Homer Plessy, a man of one-eighth African descent, boarded a whites-only rail car in Louisiana as a deliberate test case organized by civil rights activists. He was arrested on schedule. The case climbed the courts. The majority held that enforced separation of races did not imply inferiority, provided facilities were nominally equal. The Court confused legal fiction for lived reality and called it jurisprudence.
The load-bearing logic:
ERROR: EqualProtectionClause.apply() returned FALSE
where input.race != "white"
Expected: equal treatment
Actual: separate facilities, unequal funding, enforced humiliation
Root cause: motivated reasoning in majority opinion
Severity: CRITICAL
Patch: Brown v. Board of Education (1954)
"Our Constitution is color-blind, and neither knows nor tolerates classes among citizens." John Marshall Harlan, sole dissenter, 1896. He was right. The Court caught up 58 years later.

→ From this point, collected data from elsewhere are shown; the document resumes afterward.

(** What a request reads from outside the engine. *)
Record Env := mkEnv {
  env_cancelled : bool;               (* ctx.Err() <> nil *)
  env_chaos_now : Z;                  (* the injector's clock *)
  env_session_now : Z;                (* GetOrCreate's clock *)
  env_turn_now1 : Z; env_turn_now2 : Z; (* the two readings of ApplyTurn *)
  env_template : template_env;
  env_rand : nat → CallRand;          (* crypto/rand during the i-th tool call *)
  env_order : list nat                (* the order its goroutines run in *)
}.

Inductive EngineError :=
| ErrAgentNotFound (identifier : string) (available : list string)
| ErrContext
| ErrChaos (e : ChaosError)
| ErrEmptyMessage
| ErrGenerating (agent scenario : string) (e : render_error)
| EnginePanic.

(** [resolveAgentForTenant]. *)
Definition resolveAgentForTenant (reg : AgentRegistry) (req : InboundRequest) (tenantID : string)
  : EngineError + loc :=
  let by_name :=
    if decide (ir_AgentName req = "") then None
    else AgentRegistry.GetForTenant (ir_AgentName req) tenantID reg in
  let by_model :=
    if decide (ir_Model req = "") then None
    else AgentRegistry.GetByModelForTenant (ir_Model req) tenantID reg in
  let only :=
    if decide (tenantID = "") then
      match AgentRegistry.ListForTenant "" reg with [a] => Some a | _ => None end
    else None in
  match by_name, by_model, only with
  | Some a, _, _ | None, Some a, _ | None, None, Some a => inr a
  | None, None, None =>
      inl (ErrAgentNotFound
             (if decide (ir_AgentName req = "") then ir_Model req else ir_AgentName req)
             (AgentRegistry.ListNamesForTenant tenantID reg))
  end.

| Version | Date | Notes |
|---|---|---|
| 163 U.S. 537 | 1896 | Initial (catastrophic) release |
| Brown v. Board | 1954 | Core doctrine overruled for public education |
| Civil Rights Act | 1964 | Remaining infrastructure largely demolished |
| Current | Ongoing | Doctrine deprecated. Downstream damage still compiling. |
Status: FULLY DEPRECATED Do not invoke this precedent. It does not compile under current constitutional interpretation. Any system still running logic derived from this case should be audited immediately. Replaced by: Brown v. Board of Education, the Civil Rights Act of 1964, and a longer list than this margin can hold.